Sens. Cruz, Grassley, Colleagues Introduce Bill to Curb Red Tape Created without Public Input
Bill shines light on sue-and-settle arrangements that short circuit Administrative Procedures Act
WASHINGTON, D.C. - U.S. Sens. Ted Cruz (R-Texas), Chuck Grassley (R-Iowa), John Cornyn (R-Texas), Marco Rubio (R-Fla.), Marsha Blackburn (R-Tenn.), Josh Hawley (R-Mo.), and Thom Tillis (R-N.C.) today introduced a bill to end the practice of creating new federal red tape outside of the public rulemaking process. The tactic, known as ‘sue-and-settle litigation,' is used by federal agencies and like-minded special interest groups to impose new and burdensome regulations on businesses and communities without sufficient public notice or participation. The Sunshine for Regulatory Decrees and Settlements Act of 2021 shines a light on sue-and-settle litigation and restores the transparency, public scrutiny, and judicial review protections of the rulemaking process. An identical bill was introduced in the U.S. House of Representatives by Rep. Victoria Spartz (R-Ind.). The bill's introduction follows the lawmakers' recent letter calling on President Joe Biden to end the obscure practice.
Upon introduction, Sen. Cruz said:
"I am proud to join Sen. Grassley on this bill to end ‘sue-and-settle' litigation, a practice continually used to create new burdensome red tape through consent decrees and settlement agreements that evade Congressional oversight. I have long fought against regulation through litigation, and I urge my colleagues in both the House and the Senate to pass the Sunshine for Regulatory Decrees and Settlements Act in order to provide much needed transparency and judicial review over federal agencies seeking to impose new regulations on Americans."
Sen. Grassley said:
"Sue-and-settle tactics are used solely to hide an agency's regulatory ambitions from the American people until it is too late. This practice hurts families, businesses and even entire states through burdensome red tape, and it makes a mockery of the public accountability and transparency protections established by the Administrative Procedure Act. This bill restores the American people's seat at the table when agencies debate imposing new federal regulations."
Rep. Spartz added:
"I introduced the Sunshine for Regulatory Decrees and Settlements Act to ensure transparency and accountability in our federal government and restore the public's trust in how it makes decisions. We simply cannot allow the activist agencies and special interest groups to circumvent the rulemaking process and implement burdensome regulations on small businesses and individuals without proper due process."
Read the full text of their bill here.
BACKGROUND
Sue-and-settle litigation involves closed-door negotiations between pro-regulatory special interest groups and complicit federal agencies, resulting in consent decrees or settlement agreements that bind executive discretion.

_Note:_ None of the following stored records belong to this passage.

(* ===== verification/Delivery.v ===== *)
(** * A pending report reaches the database exactly once

    The retries of [ClientReport] against the report handler of [Api] and the database of
    [PveReports]: the handler is a [ReportServer], so that the report of a backup job is
    stored at most once however often the node sends it, and the marker on the node goes
    only when the report is there. *)
From S2P Require Import Prelude GoStrings GoNum GoTime Domain StoreReads Sql Validation Secrets Relational Schema Servers Keys Reports PveReports Api Isolation GoText GoAny ClientSync ClientPve ClientReport.

(** ** The server of the node *)

(** The server with its clock: the times of the requests are arbitrary. *)
Record Service := { sv_api : Api; sv_clock : nat → Time; sv_turn : nat }.

Definition set_api (s : Api) (sv : Service) : Service :=
  {| sv_api := s; sv_clock := sv_clock sv; sv_turn := sv_turn sv |}.

Definition next_time : prog Service Time :=
  local (λ sv, (sv_clock sv (sv_turn sv),
    {| sv_api := sv_api sv; sv_clock := sv_clock sv; sv_turn := Datatypes.S (sv_turn sv) |})).

(** A request or an answer on its way: it may be lost. *)
Definition on_the_way : prog Service () := exec_sql (λ sv, sv).

Section service.
Context `{!Crypto, !SqlOrder, !MapRange}.
Context (secrets : option Box) (k : APIKey).
(** What [json.Unmarshal] reads besides the number, and how an answer looks. *)
Context (rest : list (string * any) → result PVEReportRequest).
Context (show : Api.Body → string * result any).

Definition with_report_id (id : string) (q : PVEReportRequest) : PVEReportRequest :=
  {| pvq_ReportID := id; pvq_Hostname := pvq_Hostname q; pvq_IPAddress := pvq_IPAddress q;
     pvq_PublicIP := pvq_PublicIP q; pvq_ClientVersion := pvq_ClientVersion q;
     pvq_MachineID := pvq_MachineID q; pvq_SwapTotal := pvq_SwapTotal q;
     pvq_SwapUsed := pvq_SwapUsed q; pvq_SwapEnabled := pvq_SwapEnabled q;
     pvq_LastBackupStatus := pvq_LastBackupStatus q; pvq_Storages := pvq_Storages q;
     pvq_BackupTasks := pvq_BackupTasks q |}.

Definition decode_report (body : any) : result PVEReportRequest :=
  m ← members body;
  q ← rest m;
  id ← decode_field as_string "" "report_id" m;
  Ok (with_report_id id q).

Definition answer_of (resp : Response) : HttpResponse :=
  {| hs_StatusCode := code resp; hs_Body := (show (body resp)).1; hs_JSON := (show (body resp)).2 |}.

(** A report that the key [k] was let through with. *)
Definition Do_report (req : HttpRequest) : prog Service HttpResponse :=
  _ ← on_the_way;
  now ← next_time;
  resp ← lift sv_api set_api
           (H_ReportPVE secrets now k (decode_report (default ANil (hr_Body req))));
  _ ← on_the_way;
  mret (answer_of resp).

(** ** The handler *)

Lemma only_keys_reports db db' : only_keys db db' → pve_reports db' = pve_reports db.
Proof. intros Ho. apply pve_reports_frame. intros t Ht. apply Ho. intros ->. revert Ht. set_solver. Qed.

Lemma only_keys_server key db db' id :
  only_keys db db' → pve_server_of key db id ↔ pve_server_of key db' id.
Proof. intros Ho. unfold pve_server_of, rows_of. by rewrite (Ho (Servers PVE)). Qed.

Lemma H_ReportPVE_step now decoded s sid :
  wf (a_db s) → 0 < key_ID k → pve_server_of (key_ID k) (a_db s) sid →
  always (H_ReportPVE secrets now k decoded) (λ r s', ∃ resp, r = Ok resp ∧
    wf (a_db s') ∧ pve_server_of (key_ID k) (a_db s') sid ∧
    if code resp =? 200
    then ∃ q n, decoded = Ok q ∧
      pve_reports (a_db s') = spec_insert now sid (trim_pve q) n (pve_reports (a_db s))
    else pve_reports (a_db s') = pve_reports (a_db s)) s.
Proof.
  intros Hwf Hk Hsid. unfold H_ReportPVE.
  destruct decoded as [q|]; [|apply always_Ret; by eexists].
  unfold accept_report. destruct (PVEReportRequest_Validate _); [apply always_Ret; by eexists|].
  apply always_for_server; [done|..].
  { intros resp s' Hc Hwf' Ho _. eexists. split_and!; [done|done| |].
    - by apply (only_keys_server _ (a_db s)).
    - rewrite (proj2 (Z.eqb_neq _ _) Hc). by apply only_keys_reports. }
  intros k' s' Hid Hwf' Ho _. apply (only_keys_server _ _ _ _ Ho) in Hsid. rewrite Hid.
  rewrite <-(only_keys_reports _ _ Ho). apply always_andThen, always_on_db. eapply always_mono;
    [by apply SavePVEReport_step|].
  intros [[]|e] db' [Hwf'' Hst]; cbn beta iota.
  - destruct Hst as (id & n & Hsv & Hu & Hrep). rewrite (Hu sid Hsid).
    apply always_bind, always_local, always_Ret. eexists. split_and!; [done..|]. by exists q, n.
  - destruct Hst as [Hrep Hkeep]. apply always_Ret. eexists. split_and!; [done|done|by apply Hkeep|done].
Qed.

(** ** The numbers that are stored *)

Definition of_server (sid : Z) (s : StoredPVE) : bool := pver_ServerID (rr_Report (spv_Report s)) =? sid.

(** The numbers of the reports of a server. *)
Definition stored_numbers (sid : Z) (db : DB) : list string :=
  (λ s, rr_Token (spv_Report s)) <$> List.filter (of_server sid) (pve_reports db).

Lemma token_stored_number sid id l :
  id ≠ "" → token_stored sid id l = true ↔
  id ∈ (λ s, rr_Token (spv_Report s)) <$> List.filter (of_server sid) l.
Proof.
  intros Hid. unfold token_stored. assert (str_empty id = false) as -> by by apply bool_decide_eq_false.
  cbn [negb andb]. rewrite existsb_exists, list_elem_of_fmap. unfold has_token, of_server.
  split.
  - intros (s & Hs & [Hsv Hn%str_eqb_eq]%andb_true_iff). exists s. split; [done|].
    apply elem_of_filter_bool. split; [by apply list_elem_of_In|done].
  - intros (s & -> & [Hs Hsv]%elem_of_filter_bool). exists s.
    split; [by apply list_elem_of_In|].
    apply andb_true_iff. split; [exact Hsv|by apply str_eqb_eq].
Qed.

(** What a report does to them. *)
Lemma spec_insert_numbers now sid q n l :
  let number := (λ s, rr_Token (spv_Report s)) in
  let id := pvq_ReportID q in
  let before := number <$> List.filter (of_server sid) l in
  let after := number <$> List.filter (of_server sid) (spec_insert now sid q n l) in
  id ≠ "" → (after = before ∨ id ∉ before ∧ after = before ++ [id]) ∧ id ∈ after.
Proof.
  intros number id before after Hid. unfold after, before, spec_insert. fold id.
  destruct (token_stored sid id l) eqn:Ht.
  - split; [by left|]. by apply token_stored_number.
  - assert (id ∉ number <$> List.filter (of_server sid) l) as Hn.
    { intros Hin%token_stored_number; [|done]. congruence. }
    rewrite List.filter_app, fmap_app. cbn [List.filter].
    assert (of_server sid (stored_of now sid q n) = true) as -> by apply Z.eqb_refl.
    split; [by right|]. set_solver.
Qed.

Context (sid : Z).
Hypothesis positive : 0 < key_ID k.

#[export] Program Instance report_handler (url apiKey machineID : string) :
    ReportServer Do_report url apiKey machineID := {|
  sound sv := wf (a_db (sv_api sv)) ∧ pve_server_of (key_ID k) (a_db (sv_api sv)) sid;
  numbers sv := stored_numbers sid (a_db (sv_api sv))
|}.
Next Obligation.
  intros url apiKey machineID data id sv [Hwf Hsid] Hid Htrim Hn. unfold Do_report.
  apply always_bind, always_stmt; [intros e; by split_and!; [..|left|]|]. intros [] sv1 [= <-].
  apply always_bind, always_local. cbn [fst snd].
  apply always_bind, (always_lift sv_api set_api); [done|by intros []|done|].
  eapply always_mono; [by apply (H_ReportPVE_step _ _ _ sid)|].
  intros r s' (resp & -> & Hwf' & Hsid' & Hr). cbn [sv_api sv_clock sv_turn] in Hr.
  assert ((stored_numbers sid (a_db s') = stored_numbers sid (a_db (sv_api sv)) ∨
           id ∉ stored_numbers sid (a_db (sv_api sv)) ∧
           stored_numbers sid (a_db s') = stored_numbers sid (a_db (sv_api sv)) ++ [id]) ∧
          (code resp = 200 → id ∈ stored_numbers sid (a_db s'))) as [Hnum Hin].
  { unfold stored_numbers. destruct (Z.eqb_spec (code resp) 200); [|rewrite Hr; by split; [left|]].
    destruct Hr as (q & n & Hq & ->). assert (pvq_ReportID (trim_pve q) = id) as Hqid.
    { unfold decode_report in Hq. cbn in Hq. apply result_bind_Ok in Hq as (q0 & _ & Hq).
      unfold numbered in Hn. rewrite Hn in Hq. by injection Hq as <-. }
    destruct (spec_insert_numbers (sv_clock sv (sv_turn sv)) sid (trim_pve q) n
      (pve_reports (a_db (sv_api sv)))) as [Hcases Hin]; [by rewrite Hqid|].
    rewrite Hqid in Hcases, Hin. by split. }
  apply always_bind, always_stmt; [done|]. intros [] sv' [= <-]. apply always_Ret.
  split_and!; [done..|]. intros ? [= <-]. exact Hin.
Qed.
End service.

(** ** The property *)

(** C16: however often a Proxmox node sends the report of a backup job, from the hook or
    with its heartbeats, at whatever times, with whatever contents, and whichever
    requests, answers and statements of the database fail: the server of the node ends
    up with the reports it had, or with one more of the job's number; and the marker on
    the node is there until the report is. *)
Theorem backup_report_delivered `{!Crypto, !SqlOrder, !MapRange} (secrets : option Box)
    (k : APIKey) (rest : list (string * any) → result PVEReportRequest)
    (show : Api.Body → string * result any) (digest : string → string)
    (bad_url : string → option error) (cfg : Config) (machineID marker : string)
    (l : list Attempt) (sv : Service) (sid : Z) :
  let id := digest (machineID +:+ "|" +:+ TrimSpace marker) in
  cfg_ServerType cfg = "pve" → 0 < key_ID k → wf (a_db (sv_api sv)) → pve_server_of (key_ID k) (a_db (sv_api sv)) sid →
  machineID ≠ "" → TrimSpace marker ≠ "" → id ≠ "" ∧ TrimSpace id = id →
  Forall (fresh_source cfg) l →
  let w := attempts (Do_report secrets k rest show) digest bad_url cfg machineID l
             {| nd_marker := Some marker; nd_server := sv |} in
  let before := stored_numbers sid (a_db (sv_api sv)) in
  let after := stored_numbers sid (a_db (sv_api (nd_server w))) in
  (after = before ∨ id ∉ before ∧ after = before ++ [id]) ∧
  (nd_marker w = Some marker ∨ nd_marker w = None ∧ id ∈ after).
Proof.
  intros id _ Hk Hwf Hsid Hm Hst Hid Hl w before after.
  set (server := report_handler secrets k rest show sid Hk
    (cfg_APIURL cfg +:+ "/api/" +:+
      (if bool_decide (cfg_ServerType cfg = "pbs") then "report/pbs" else "report/pve"))
    (cfg_APIKey cfg) machineID).
  destruct (attempts_deliver (ReportServer0 := server) _ digest bad_url cfg machineID marker Hm Hst Hid before l
    {| nd_marker := Some marker; nd_server := sv |}) as (_ & Hn & Hmk); [done| |done].
  split; [done|]. split; by left.
Qed.

(** ** Examples *)

Module DeliveryExamples.
Definition key7 : APIKey :=
  {| key_ID := 7; key_Key := ""; key_Name := ""; key_KeyType := ""; key_IsActive := true;
     key_MachineID := "m1"; key_LastUsed := None; key_ServerName := "pve1"; key_ServerURL := "";
     key_CreatedAt := 0 |}.

(** The server of key 7 has the reports [a] and [b]; the clock moves on with every request. *)
Definition service : Service :=
  {| sv_api := {| a_db := PveExamples.db1; a_queue := false; a_limiter := ∅ |};
     sv_clock n := (100 + Z.of_nat n) * Second; sv_turn := 0 |}.

(** The sum that this marker has here. *)
Definition digest (s : string) : string := "00112233445566778899aabbccddeeff".

Definition node (n : nat) : Node Service :=
  attempts (Do_report None key7 (λ _, Ok (PveExamples.request "")) (λ _, ("", Ok ANil)))
    digest (λ _, None) RetryExamples.cfg "m1" (take n RetryExamples.tries)
    {| nd_marker := Some "2026-01-05 02:00:07 "; nd_server := service |}.

Definition numbers_after (n : nat) : list string :=
  stored_numbers 1 (a_db (sv_api (nd_server (node n)))).

Lemma registered : pve_server_of 7 PveExamples.db1 1.
Proof. eexists. split; [vm_compute; reflexivity|]. by split. Qed.
End DeliveryExamples.

(** The first request and then a statement of the database fail, the third attempt is
    answered, and the last one finds no marker. *)
Lemma backup_report_delivered_witness :
  (DeliveryExamples.numbers_after 2 = ["a"; "b"] ∧
   DeliveryExamples.numbers_after 3 = ["a"; "b"; "00112233445566778899aabbccddeeff"] ∧
   nd_marker (DeliveryExamples.node 2) = Some "2026-01-05 02:00:07 " ∧
   nd_marker (DeliveryExamples.node 4) = None) ∧
  (nd_marker (DeliveryExamples.node 4) = Some "2026-01-05 02:00:07 " ∨
   nd_marker (DeliveryExamples.node 4) = None ∧
   "00112233445566778899aabbccddeeff" ∈ DeliveryExamples.numbers_after 4).
Proof.
  split; [split_and!; vm_compute; reflexivity|].
  exact (proj2 (backup_report_delivered None DeliveryExamples.key7
    (λ _, Ok (PveExamples.request "")) (λ _, ("", Ok ANil)) DeliveryExamples.digest (λ _, None)
    RetryExamples.cfg "m1" "2026-01-05 02:00:07 " (take 4 RetryExamples.tries)
    DeliveryExamples.service 1 eq_refl eq_refl PveExamples.wf_pve_db1 DeliveryExamples.registered
    ltac:(done) ltac:(by vm_compute) ltac:(split; by vm_compute) ltac:(repeat constructor))).
Defined.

Unlike the normal rulemaking process, potentially-affected parties - such as businesses and state governments - are often kept completely in the dark about the negotiations. The resulting regulations can come as a complete surprise to those who it directly impacts. Even once the privately-negotiated consent decrees or settlement agreements are disclosed, their terms often require federal agencies to fulfill new regulatory mandates under accelerated timeframes, preventing any meaningful scrutiny or review. Consent decrees can bind federal agencies in succeeding administrations, limiting future executive discretion such as de-regulatory efforts.
To push back against the growing use of sue-and-settle litigation, the Sunshine for Regulatory Decrees and Settlements Act reinforces the transparency and accountability protections built into the normal rulemaking process by federal laws and executive orders. Specifically, the bill:
- Provides for greater transparency by requiring agencies to publicly post and report to Congress information on sue-and-settle complaints, consent decrees and settlement agreements.
- Prohibits the same-day filing of complaints and pre-negotiated consent decrees and settlement agreements in cases seeking to compel agency action.
- Requires that consent decrees and settlement agreements be filed only after interested parties have had the opportunity to intervene in the litigation and join settlement negotiations, and only after any proposed consent decree or settlement has been published for at least 60 days to provide for notice and comment.
- Requires courts considering approval of consent decrees and settlement agreements to account for public comments and compliance with regulatory process statutes and executive orders.
- Requires the Attorney General or, where appropriate, the defendant agency's head, to certify to the court that he or she has approved any proposed consent decree that includes terms that:
- Convert into a duty an otherwise discretionary authority of an agency to take regulatory action;
- Commit an agency to expend funds that have not been appropriated and budgeted for the action in question;
- Commit an agency to seek a particular appropriation or budget authorization;
- Divest an agency of discretion committed to the agency by statute or the Constitution; or
- Otherwise affords relief that the court could not enter under its own authority; and
- Makes it easier for succeeding administrations to petition a court for modification of a prior administration's consent decrees by providing for de novo review of motions to modify, if the circumstances have changed.